**DIRECTIONS**
Each line that contains the word "toJson" counts once; give the total for the records below and nothing else.

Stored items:
──────────

(* ===== verification/Telemetry.v ===== *)
(** * Telemetry records and the push body (telemetry.h)

    [WiFi.RSSI()], [esp_reset_reason()] and the MAC address are readings the
    methods take as arguments. *)

From S2P Require Import Prelude Config Arduino Parse Boot Store QueueData.

Module Tele.
Import St.

Definition build (s : Store) (totalizer seq uptimeSec : Z) (backlogHigh : bool) (rssi : Z) : QRow :=
  {| r_magic := 0; schema_version := SCHEMA_VERSION_CURRENT; record_type := RECORD_TYPE_TELEMETRY;
     r_boot_id := bootId s; r_seq := seq; ts := uptimeSec; totalizer := totalizer;
     quality := if backlogHigh then Z.lor QUALITY_OK QUALITY_BACKLOG_HIGH else QUALITY_OK;
     rssi_abs := u16 (Z.abs rssi); r_crc32 := 0 |}.

(** One element of "records". *)
Definition row_json (r : QRow) : string :=
  js "{'schema_version':" +:+ (dec (schema_version r) +:+ (
  js ",'record_type':" +:+ (dec (record_type r) +:+ (
  js ",'boot_id':" +:+ (dec (r_boot_id r) +:+ (
  js ",'seq':" +:+ (dec (r_seq r) +:+ (
  js ",'ts':" +:+ (dec (ts r) +:+ (
  js ",'totalizer':" +:+ (dec (totalizer r) +:+ (
  js ",'quality':" +:+ (dec (quality r) +:+ (
  js ",'rssi':-" +:+ (dec (rssi_abs r) +:+ "}"))))))))))))))).

(** The [for] loop: rows separated by commas. *)
Fixpoint rows_json (l : list QRow) : string :=
  match l with
  | [] => EmptyString
  | [r] => row_json r
  | r :: l => row_json r +:+ ("," +:+ rows_json l)
  end.

Definition boot_json {N} `{Preferences N} (s : Store) (rr : Z) (n : N) : string :=
  js ",'boot':{'boot_id':" +:+ (dec (bootId s) +:+ (
  js ",'reset_reason':'" +:+ (reset_reason_text rr +:+ (js "'" +:+ (
  js ",'reset_reason_raw':" +:+ (dec_signed rr +:+ (
  js ",'restart_count':" +:+ (dec (restartCount n) +:+ (
  js ",'watchdog_reset_count':" +:+ (dec (watchdogResetCount n) +:+ (
  js ",'brownout_reset_count':" +:+ (dec (brownoutResetCount n) +:+ "}")))))))))))).

(** [None] is a null pointer. *)
Definition ota_json {N} `{Preferences N} (otaState otaReject : option string) (n : N) : string :=
  match otaState, otaReject with
  | None, None => EmptyString
  | _, _ =>
      js ",'ota':{" +:+ (
      match otaState with Some st => js "'state':'" +:+ (st +:+ js "'") | None => EmptyString end +:+ (
      match otaReject with
      | Some rj =>
          match otaState with Some _ => "," | None => EmptyString end +:+ (
          js "'last_reject_reason':'" +:+ (rj +:+ js "'"))
      | None => EmptyString
      end +:+ (
      js ",'security_version':" +:+ (dec (securityVersion n) +:+ "}"))))
  end.

Definition toJson {N} `{Preferences N} (bd : Build) (mac : Z) (s : Store) (rr : Z) (n : N)
    (rows : list QRow) (otaState otaReject : option string) : string :=
  js "{'device_id':'" +:+ (deviceId mac +:+ (js "'" +:+ (
  js ",'fw':'" +:+ (FW_VERSION +:+ (js "'" +:+ (
  js ",'model':'" +:+ (DEVICE_MODEL bd +:+ (js "'" +:+ (
  js ",'kfactor_version':" +:+ (dec (cfgVer n) +:+ (
  boot_json s rr n +:+ (
  ota_json otaState otaReject n +:+ (
  js ",'records':[" +:+ (rows_json rows +:+ "]}")))))))))))))).

(** ** What a receiver can read back *)

(** The fields a record carries to the server. *)
Definition wire (r : QRow) : list Z :=
  [schema_version r; record_type r; r_boot_id r; r_seq r; ts r; totalizer r; quality r; rssi_abs r].

Definition wire_ok (r : QRow) : Prop := Forall (fun z => 0 <= z) (wire r).

Lemma str_app_cancel a b c : a +:+ b = a +:+ c -> b = c.
Proof. intros E. by apply (str_app_inj a a) in E as [_ E]. Qed.

(** One printed field: equal literals cancel, the number is read back. *)
Ltac field_eq E :=
  apply str_app_cancel in E; apply dec_app_inj in E as [? E]; [|assumption|assumption|reflexivity|reflexivity].

Lemma row_json_inj r r' s s' :
  wire_ok r -> wire_ok r' -> starts_nondigit s = true -> starts_nondigit s' = true ->
  row_json r +:+ s = row_json r' +:+ s' -> wire r = wire r' /\ s = s'.
Proof.
  unfold wire_ok, wire. rewrite !Forall_cons. intros Hr Hr' Hs Hs' E.
  destruct Hr as (?&?&?&?&?&?&?&?&_), Hr' as (?&?&?&?&?&?&?&?&_).
  unfold row_json in E. rewrite <- !str_app_assoc in E. do 8 field_eq E.
  rewrite !str_cons_app in E. injection E as E. split; [congruence|done].
Qed.

Lemma rows_json_cons r l : rows_json (r :: l) = row_json r +:+
  match l with [] => EmptyString | _ => "," +:+ rows_json l end.
Proof. destruct l; [by rewrite str_app_nil_r|done]. Qed.

(** C36: the push body says exactly what was queued: two batches that print to
    the same body, sent by the same device in the same state, hold the same
    records in the same order, every field of them. *)
Theorem push_body_faithful {N} `{Preferences N} bd mac s rr (n : N) st rj rows rows' :
  Forall wire_ok rows -> Forall wire_ok rows' ->
  toJson bd mac s rr n rows st rj = toJson bd mac s rr n rows' st rj ->
  wire <$> rows = wire <$> rows'.
Proof.
  intros Hr Hr' E. unfold toJson in E. repeat apply str_app_cancel in E.
  revert rows' Hr' E. induction Hr as [|r l Hr Hl IH]; intros [|r' l'] Hr' E; try done.
  - rewrite rows_json_cons, <- !str_app_assoc in E. discriminate E.
  - rewrite rows_json_cons, <- !str_app_assoc in E. discriminate E.
  - apply Forall_cons in Hr' as [Hr' Hl']. rewrite !rows_json_cons, <- !str_app_assoc in E.
    apply row_json_inj in E as [Ew E]; [|done|done|by destruct l|by destruct l'].
    rewrite !fmap_cons. f_equal; [done|]. apply IH; [done|].
    destruct l as [|r2 l], l' as [|r2' l']; try done.
    rewrite <- !str_app_assoc in E. by apply str_app_cancel in E.
Qed.

Import MemNvs.

Definition row_demo (sq : Z) : QRow :=
  build {| bootId_ := 7 |} (100 * sq) sq (60 * sq) (2 <? sq) (-61).

Lemma push_body_faithful_witness :
  toJson default_build 1 {| bootId_ := 7 |} 1 StoreSpec.nvs_demo [row_demo 1; row_demo 2] None None
  <> toJson default_build 1 {| bootId_ := 7 |} 1 StoreSpec.nvs_demo [row_demo 1; row_demo 3] None None.
Proof.
  intros E. apply push_body_faithful in E; [discriminate E| |];
    repeat constructor; vm_compute; congruence.
Defined.

End Tele.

──────────

**RESULT OF THE TASK**
5